The worker threads in Unity use a round robin first in, first out (FIFO) algorithm for fast, lock-free allocations of work buffers for jobs. The jobs dispose of the buffers when done.

このアロケーターは、メモリのブロックを確保し、そのブロック内でメモリをリニアに割り当てます。使用可能なブロックはプールに保持されます。1 つのブロックが一杯になると、アロケーターがプールから新しいブロックをフェッチします。ブロック内のメモリが不要になるとアロケーターがそのブロックをクリアし、ブロックは使用可能なブロックのプールに戻ります。割り当てを素早くクリアしてブロックを再び利用可能にし、ジョブが数フレームよりも長く割り当てられたままにならないようにすることが重要です。

ブロックサイズはカスタマイズ可能です。アロケーターは必要に応じて最大 64 ブロックまでの割り当てを行います。

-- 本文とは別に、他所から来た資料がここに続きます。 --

(** [enqueue_console_turn]. *)
Definition enqueue_console_turn (st : console_store) (m : console_message) (ids : turn_ids) :
    res (enqueue_answer * console_store) :=
  let now := cm_created_at m in
  match st_sessions (cs_inputs st) !! cm_session_id m with
  | None => Ok (SessionNotFound, st)
  | Some session =>
      match lc_primary_thread_id session ≫= or_none with
      | None => Ok (SessionNotFound, st)
      | Some thread_id =>
          if negb (session_belongs_to_owner st (cm_session_id m) (cm_owner_id m)) then Ok (SessionNotFound, st)
          else
            match execution_target (cs_threads st !! thread_id) with
            | None => Ok (TargetMissing, st)
            | Some (thread, device_id, cwd) =>
                let known := by_client_request (cm_owner_id m) (cm_session_id m) (cm_client_request_id m) in
                match head (select_receipts known (cs_receipts st)) with
                | Some (receipt_id, receipt) =>
                    match turn_of_receipt receipt_id st with
                    | None => Err NoResultFound
                    | Some turn =>
                        let exact := String.eqb (ir_text receipt) (cm_message m) in
                        let! replay_turn := dto turn (Some (ir_text receipt)) (ir_client_request_id receipt)
                                              (th_provider_config_json thread) in
                        Ok (TurnKnown (negb exact) (if exact then Some replay_turn else None), st)
                    end
                | None =>
                    let alias := resume_alias st thread_id (lc_provider session) in
                    let receipt := new_console_receipt m thread_id (lc_provider session) device_id in
                    let turn := new_console_turn m thread_id (fresh_receipt ids) (lc_provider session) device_id cwd alias in
                    let! _ := guard (bool_decide (cs_receipts st !! fresh_receipt ids = None)
                                     && bool_decide (cs_turns st !! fresh_turn ids = None)
                                     && bool_decide (turn_of_receipt (fresh_receipt ids) st = None)) IntegrityError in
                    let st1 := put_turn (fresh_turn ids) turn (set_receipts (<[fresh_receipt ids := receipt]>) st) in
                    let idle := bool_decide (select_turns (owns_thread thread_id) (cs_turns st1) = []) in
                    let! st2 := if idle then start_turn (fresh_turn ids) (fresh_run ids) alias now turn st1 else Ok st1 in
                    let! result := dto (fresh_turn ids, default turn (cs_turns st2 !! fresh_turn ids)) (Some (cm_message m))
                                     (Some (cm_client_request_id m)) (th_provider_config_json thread) in
                    let st3 := advance_console_seq now st2 in
                    Ok (TurnAccepted result (console_seq st3), st3)
                end
            end
      end
  end.

(** ** Updating *)

(** The turn of [session.console.turn.update.v2]. *)
Record turn_update : Type := TurnUpdate {
  up_run_id : string;
  up_state : string;
  up_updated_at : Z;
  up_owner_id : Z;
  up_session_id : string;
  up_thread_id : string;
  up_provider : string;
  up_device_id : string;
  up_turn_id : option string;
  up_expected_state : option string;
  up_error : option string;
  up_error_code : option string;
}.

Inductive update_answer : Type :=
  | TurnNotFound
  | TurnStale (turn : turn_dto) (seq : string)
  | TurnReplayed (turn : turn_dto) (next_turn : option turn_dto) (seq : string)
  | TurnApplied (turn : turn_dto) (next_turn : option turn_dto) (seq : string).

Definition names_run (u : turn_update) (t : LiveConsoleTurn) : bool :=
  opt_is (tn_run_id t) (up_run_id u) && String.eqb (tn_session_id t) (up_session_id u)
  && String.eqb (tn_thread_id t) (up_thread_id u) && String.eqb (tn_provider t) (up_provider u)
  && String.eqb (tn_device_id t) (up_device_id u).

(** The turn of the update joined with its receipt. *)
Definition updated_turn (st : console_store) (u : turn_update) : option (string * LiveConsoleTurn * LiveSessionInputReceipt) :=
  turn ← head (select_turns (names_run u) (cs_turns st));
  receipt ← cs_receipts st !! tn_receipt_id turn.2;
  if (ir_owner_id receipt =? up_owner_id u)
     && match up_turn_id u ≫= or_none with Some id => String.eqb turn.1 id | None => true end
  then Some (turn, receipt) else None.

(** [json.dumps({...}, sort_keys=True, separators=(",", ":"))]. *)
Definition turn_error_json (error_code : option string) (error : string) : string :=
  "{" +:+ quote +:+ "code" +:+ quote +:+ ":" +:+ json_dumps (opt_str error_code) +:+ ","
  +:+ quote +:+ "message" +:+ quote +:+ ":" +:+ json_dumps (VStr error) +:+ "}".

Definition reported_receipt (u : turn_update) (r : LiveSessionInputReceipt) : LiveSessionInputReceipt :=
  let status :=
    if str_in (up_state u) ["active"; "completed"]%string then "delivered"%string
    else if str_in (up_state u) ["failed"; "cancelled"]%string then "failed"%string
    else ir_status r in
  with_status status (turn_error_json (up_error_code u) <$> (up_error u ≫= or_none)) (up_updated_at u) r.

(** What is answered about a turn with its message. *)
Definition full_dto (st : console_store) (turn : string * LiveConsoleTurn) : res turn_dto :=
  let receipt := cs_receipts st !! tn_receipt_id turn.2 in
  let thread := cs_threads st !! tn_thread_id turn.2 in
  dto turn (ir_text <$> receipt) (receipt ≫= ir_client_request_id) (thread ≫= th_provider_config_json).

エディターの Fast Thread Shared Temporary Allocators のデフォルト値
エディターの Fast Thread Shared Temporary Allocators のデフォルト値

全てのブロックが使用中の場合、または割り当てがブロックに対して大きすぎる場合、ジョブアロケーターより大幅に低速なメインヒープアロケーターに割り当てがフォールバックします。1 フレームに 1 - 10 個、あるいは数百個の、少数のオーバーフロー割り当ては、(特にロード中は) 問題ありません。フレームごとにオーバーフローの数が増加する場合は、ブロックサイズを大きくしてフォールバック割り当てを回避できます。ただし、(例えばシーンのローディングなどのイベントでのピーク使用量に合わせて) ブロックサイズを大きくしすぎると、再生中に多くのメモリが使用できない状態になる可能性があります。

例:

[ALLOC_TEMP_JOB_4_FRAMES (JobTemp)]
  Initial Block Size 0.5 MB
  Used Block Count 64
  Overflow Count (too large) 0
  Overflow Count (full) 50408

この使用量レポートの例では、アプリケーションに必要なジョブメモリに対して 0.5 MB というブロックサイズは小さすぎたため、アロケーターが一杯になり、そのために多数の割り当てがオーバーフローしました。

ビルドのフレームオーバーフローが十分かどうかを確認するには、ビルドを短時間実行し、続けて長時間実行してください。オーバーフローのカウントが安定していれば、そのオーバーフローはロード中に発生するハイウォーターマーク (最高水準) です。長時間の実行でオーバーフローのカウントが増加する場合は、ビルドがフレーム単位のオーバーフローを処理しています。どちらの場合も、ブロックサイズを大きくしてオーバーフローを減らすことができますが、フレーム単位のオーバーフローと比べてロード中のオーバーフローは重大度の低いものです。